Although the majority of non-Muslims in the Ottoman Empire were supported by European empires and used as a means of oppression against the Ottoman government in the 19th century, this was not the case for the Jewish community. However, the stream of Zionism filtering in from Europe during that century caused a big calamity for the Ottoman Empire.
Zionists, a group of Jews who wanted to found a government in Palestine, had considerable moral and financial support. Regarding Sultan Abdülhamid II as threat, they cooperated with the Young Turks, the group that aimed to overthrow the sultan. After the dethronement of Abdülhamid II, permission was given for the migration of Jews to Palestine. The most prominent financier and mentor of the Committee of Union and Progress (CUP), which seized the government in 1908, was a Jewish banker of Italian origin from Salonica, Emmanuel Carasso.
When Greeks, who had held a privileged status up until then, fell into disfavor after the Constantinople massacre of 1821 targetting Greeks, Jews were hoping for a second chance. However, with their art facilities scattered around Anatolia, Armenians came in first thanks to their capital surplus. As a result of the Jewish lobby's recommendations, the Young Turks government removed Armenians from Anatolia in 1915. Hence, the economy of the country was left in the hands of Jewish capital. Carasso, who was a part of the committee that informed Abdülhamid II of his dethronement, was the closest confidant of Talat Pasha, the figure responsible for the deportation law.

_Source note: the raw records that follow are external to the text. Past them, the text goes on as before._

(** X19.  A block marker that only blank entries and delimiters follow,
    at least one blank entry among them (the empty entry after the closing
    delimiter is one): the block pattern matches, its group holds white
    space only, the description is the empty string, and the rule reports
    [Description too short] with the length 0.  (No line before the marker
    starts with [description:]; the blank entries are in one piece.) *)
Theorem X19_block_marker_then_blank
    (p : params) (ls post : list jsstring) (w1 w2 : jsstring) :
  checked p ->
  frontMatterLines_or_empty p = ls ++ (description_key ++ w1 ++ gt_sign :: w2) :: post ->
  Forall (other_line description_key) ls ->
  forallb isSpace w1 = true -> forallb isSpace w2 = true ->
  Forall blank_entry post ->
  (exists b, In b post /\ b <> delimiter) ->
  description_field (frontmatter_text (frontMatterLines_or_empty p)) = Some []
  /\ In (description_too_short []) (skillFrontmatter p)
  /\ detail (description_too_short [])
     = lit "Description should be at least 20 characters (current: 0)".
Proof.
  intros Hp Hfm Hls Hw1 Hw2 Hpost (b & Hb & Hbd).
  assert (Hd : description_field (frontmatter_text (frontMatterLines_or_empty p)) = Some []).
  { rewrite Hfm, frontmatter_text_field_lines, field_lines_app by discriminate.
    assert (Hbs : Forall (fun l => blank_line l = true /\ no_line_terminator l = true)
                    (field_lines post)) by now apply field_lines_blank.
    assert (Hin : In b (field_lines post)) by (apply field_lines_In; now split).
    destruct (last_or_nil (field_lines post)) as [E | (init & bn & E)];
      [rewrite E in Hin; destruct Hin|].
    rewrite E in Hbs |- *. apply Forall_app in Hbs. destruct Hbs as [Hinit Hbn].
    inversion Hbn as [|? ? [Hbn1 Hbn2] _]; subst.
    assert (Hinit' : Forall (fun l => blank_line l = true) init)
      by (revert Hinit; apply Forall_impl; tauto).
    destruct (newline_before_last init Hinit') as (W & HW & HWs).
    rewrite join_app, join_cons_app, join_lines.
    replace ((description_key ++ w1 ++ gt_sign :: w2) ++ 10%N :: text_of_lines init ++ bn)
      with (description_key ++ w1 ++ gt_sign :: (w2 ++ W) ++ 10%N :: bn).
    2:{ rewrite <- !app_assoc. cbn [app]. do 4 f_equal.
        change (10%N :: text_of_lines init ++ bn)
          with ((10%N :: text_of_lines init) ++ bn).
        rewrite HW, <- app_assoc. reflexivity. }
    assert (Hm : exists m, exec flag_m M
               (text_of_lines (field_lines ls)
                ++ description_key ++ w1 ++ gt_sign :: (w2 ++ W) ++ 10%N :: bn) = Some m
               /\ group1 m = bn).
    { unfold exec.
      rewrite (skip_lines description_key _ description_key_one_line)
        by now apply Forall_field_lines.
      destruct (block_here_blank (match field_lines ls with [] => None | _ => Some 10%N end)
                  w1 (w2 ++ W) bn) as (y & Hy & Hc); auto using at_bol_after_lines.
      - rewrite forallb_app. now rewrite Hw2, HWs.
      - eexists. split; [apply exec_from_here; exact Hy|].
        unfold group1. cbn [snd]. now rewrite Hc. }
    destruct Hm as (m & Hm & Hg).
    etransitivity; [exact (description_field_block _ m Hm)|].
    rewrite Hg. unfold replaceAll. rewrite replace_newline_indent by exact Hbn2.
    now rewrite trim_blank. }
  split; [exact Hd|]. split; [|reflexivity].
  assert (Hne : frontMatterLines_or_empty p <> []) by (rewrite Hfm; now destruct ls).
  rewrite (skillFrontmatter_checked p Hp Hne).
  unfold description_errors. rewrite Hd. apply in_or_app. right. now left.
Qed.

Lemma X19_block_marker_then_blank_witness :
  description_field (frontmatter_text (frontMatterLines_or_empty skill_marker_then_blank))
  = Some []
  /\ In (description_too_short []) (skillFrontmatter skill_marker_then_blank)
  /\ detail (description_too_short [])
     = lit "Description should be at least 20 characters (current: 0)".
Proof.
  apply (X19_block_marker_then_blank skill_marker_then_blank
           [lit "---"; lit "name: my-skill"] [lit "---"; lit ""] (lit " ") []).
  - reflexivity.
  - reflexivity.
  - other_lines_here.
  - reflexivity.
  - reflexivity.
  - constructor; [now left|]. constructor; [right; split; reflexivity|]. constructor.
  - exists []. split; [right; now left | discriminate].
Defined.

End Properties.
(** X8.  Merging a config onto empty defaults gives the config itself, item
    for item, in both scripts (so a run without defaults takes its variables
    straight from the config); and merging nothing onto a base gives the
    base. *)
Theorem deep_merge_with_empty (d : dict) :
  NoDup (keys d) ->
  Neutral.deep_merge (JDict []) (JDict d) = JDict d /\
  Render.deep_merge (JDict []) (JDict d) = Ok d /\
  Neutral.deep_merge (JDict d) (JDict []) = JDict d /\
  Render.deep_merge (JDict d) (JDict []) = Ok d /\
  Render.deep_merge (JDict d) JNull = Ok d.
Proof.
  intros Hnd. split; [|split; [|repeat split]].
  - rewrite neutral_merge_unfold. f_equal.
    rewrite (fold_set_fresh
               (fun out kv => Neutral.deep_merge (dict_get (fst kv) out) (snd kv)) d [] Hnd);
      [reflexivity | reflexivity |].
    intros out' [k v] Hk. cbn [fst snd] in *. unfold dict_get.
    apply dict_has_false in Hk. rewrite Hk. apply neutral_merge_none.
  - unfold Render.deep_merge. rewrite render_merge_fold. f_equal.
    rewrite (fold_set_fresh
               (fun out kv => Render.merged_value (dict_lookup (fst kv) out) (snd kv)) d [] Hnd);
      [reflexivity | reflexivity |].
    intros out' [k v] Hk. cbn [fst snd] in *.
    apply dict_has_false in Hk. now rewrite Hk.
Qed.

Lemma deep_merge_with_empty_witness :
  Neutral.deep_merge (JDict []) (JDict [("id", JInt 7); ("tags", JNull)])
  = JDict [("id", JInt 7); ("tags", JNull)].
Proof.
  assert (Hnd : NoDup (keys [("id", JInt 7); ("tags", JNull)]))
    by (apply (bool_decide_unpack _); vm_compute; exact I).
  exact (proj1 (deep_merge_with_empty [("id", JInt 7); ("tags", JNull)] Hnd)).
Defined.

Lemma merges_agree_value (v : json) :
  no_null_values v = true ->
  forall d rb, v = JDict d ->
    Neutral.deep_merge (JDict rb) (JDict d) = JDict (Render.merge_dicts (JDict rb) (JDict d)).
Proof.
  induction v as [| | | | | l _ |d0 IH] using json_ind; intros Hnn d rb; try discriminate.
  intros [= <-]. rewrite neutral_merge_unfold, render_merge_fold. f_equal.
  apply fold_left_pointwise. intros out [k v] Hin. cbn [fst snd]. f_equal.
  cbn [no_null_values] in Hnn. rewrite forallb_forall in Hnn.
  specialize (Hnn (k, v) Hin). cbn [snd] in Hnn. apply andb_true_iff in Hnn as [Hv Hnv].
  rewrite List.Forall_forall in IH. specialize (IH (k, v) Hin Hnv). cbn [snd] in IH.
  unfold dict_get, Render.merged_value.
  destruct v as [| | | | | |d']; try discriminate Hv;
    try (destruct (dict_lookup k out) as [[| | | | | |rb']|]; reflexivity).
  destruct (dict_lookup k out) as [[| | | | | |rb']|]; try reflexivity.
  apply IH. reflexivity.
Qed.

(** X9.  The two [deep_merge] functions differ on null only: for an override
    that holds no null value at any depth of its nested dicts, they merge a
    base dict to the same dict. *)
Theorem deep_merges_agree_without_null (b o : dict) :
  no_null_values (JDict o) = true ->
  exists m, Render.deep_merge (JDict b) (JDict o) = Ok m /\
            Neutral.deep_merge (JDict b) (JDict o) = JDict m.
Proof.
  intros Hnn. eexists. split; [reflexivity|].
  now apply (merges_agree_value (JDict o)).
Qed.

Lemma deep_merges_agree_without_null_witness :
  exists m,
    Render.deep_merge (JDict [("a", JDict [("x", JInt 1)]); ("b", JInt 2)])
                      (JDict [("a", JDict [("y", JList [JNull])]); ("c", JStr "z")]) = Ok m /\
    Neutral.deep_merge (JDict [("a", JDict [("x", JInt 1)]); ("b", JInt 2)])
                       (JDict [("a", JDict [("y", JList [JNull])]); ("c", JStr "z")]) = JDict m.
Proof.
  exact (deep_merges_agree_without_null
           [("a", JDict [("x", JInt 1)]); ("b", JInt 2)]
           [("a", JDict [("y", JList [JNull])]); ("c", JStr "z")] eq_refl).
Defined.

(** ** More on the crop parameters *)

Lemma in_lookup_nodup (k : string) (v : json) (d : dict) :
  NoDup (keys d) -> In (k, v) d -> dict_lookup k d = Some v.
Proof.
  induction d as [|[k' v'] r IH]; intros Hnd Hin; [destruct Hin|].
  cbn [keys map fst] in Hnd. apply NoDup_cons in Hnd as [Hk Hnd].
  cbn [dict_lookup]. destruct Hin as [[= -> ->]|Hin]; [now rewrite String.eqb_refl|].
  destruct (String.eqb_spec k k') as [->|]; [|now apply IH].
  exfalso. apply Hk, list_elem_of_In. change (In k' (map fst r)).
  apply in_map_iff. now exists (k', v).
Qed.

Lemma lookup_in (k : string) (v : json) (d : dict) :
  dict_lookup k d = Some v -> In (k, v) d.
Proof.
  induction d as [|[k' v'] r IH]; [discriminate|]. cbn [dict_lookup].
  destruct (String.eqb_spec k k') as [->|]; [intros [= ->]; now left | right; now apply IH].
Qed.

(** X10.  [_extract_crop_params_from_image] returns exactly the crop fields
    of the image: each of the six keys the image has, with the image's value,
    once, and no other key ([src] and [dexStats] never). *)
Theorem extract_only_crop_fields (img_dict : dict) :
  NoDup (keys (Crop._extract_crop_params_from_image img_dict)) /\
  (forall k, dict_lookup k (Crop._extract_crop_params_from_image img_dict)
             = if Crop.is_crop_key k then dict_lookup k img_dict else None) /\
  (forall k, In k (keys (Crop._extract_crop_params_from_image img_dict)) ->
             In k Crop._CROP_KEYS /\ dict_has k img_dict = true).
Proof.
  split; [apply extract_nodup|]. split; [apply extract_lookup|].
  intros k Hin. apply dict_has_keys, dict_has_lookup in Hin as [v Hv].
  rewrite extract_lookup in Hv. destruct (Crop.is_crop_key k) eqn:E; [|discriminate].
  split; [now apply is_crop_key_in | apply dict_has_lookup; eauto].
Qed.

Lemma update_same (d p : dict) :
  (forall k v, In (k, v) p -> dict_lookup k d = Some v) -> dict_update d p = d.
Proof.
  unfold dict_update. induction p as [|[k v] r IH]; intros H; [reflexivity|].
  cbn [fold_left fst snd]. rewrite set_same by (apply H; now left).
  apply IH. intros k' v' Hin. apply H. now right.
Qed.

Lemma extract_items (img : dict) (k : string) (v : json) :
  In (k, v) (Crop._extract_crop_params_from_image img) -> dict_lookup k img = Some v.
Proof.
  intros Hin%(in_lookup_nodup _ _ _ (extract_nodup img)).
  rewrite extract_lookup in Hin. now destruct (Crop.is_crop_key k).
Qed.

(** X11.  Applying to an image the crop parameters extracted from that same
    image leaves it exactly as it was, keys, order and values. *)
Theorem apply_own_crop_params (img_dict : dict) :
  Crop._apply_crop_params_to_image img_dict (Crop._extract_crop_params_from_image img_dict)
  = img_dict.
Proof.
  unfold Crop._apply_crop_params_to_image. apply update_same.
  intros k v. apply extract_items.
Qed.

In fact, when Talat Pasha escaped abroad in 1918, he entrusted his entire estate to Carasso. To take an active role in the foundation of the Ankara government, Carasso returned to his homeland before his death.
After the foundation of the Republic, Jews were victim to various pogroms. They faced problems rooted in the anti-Semitic policies of the 1940s. With the 1942 capital tax, a considerable amount of Jewish capital was extracted and nationalized. Most Jews in the new Republic fled to Israel, which was founded in 1948. At the moment, approximately 50,000 Jews remain in Turkey.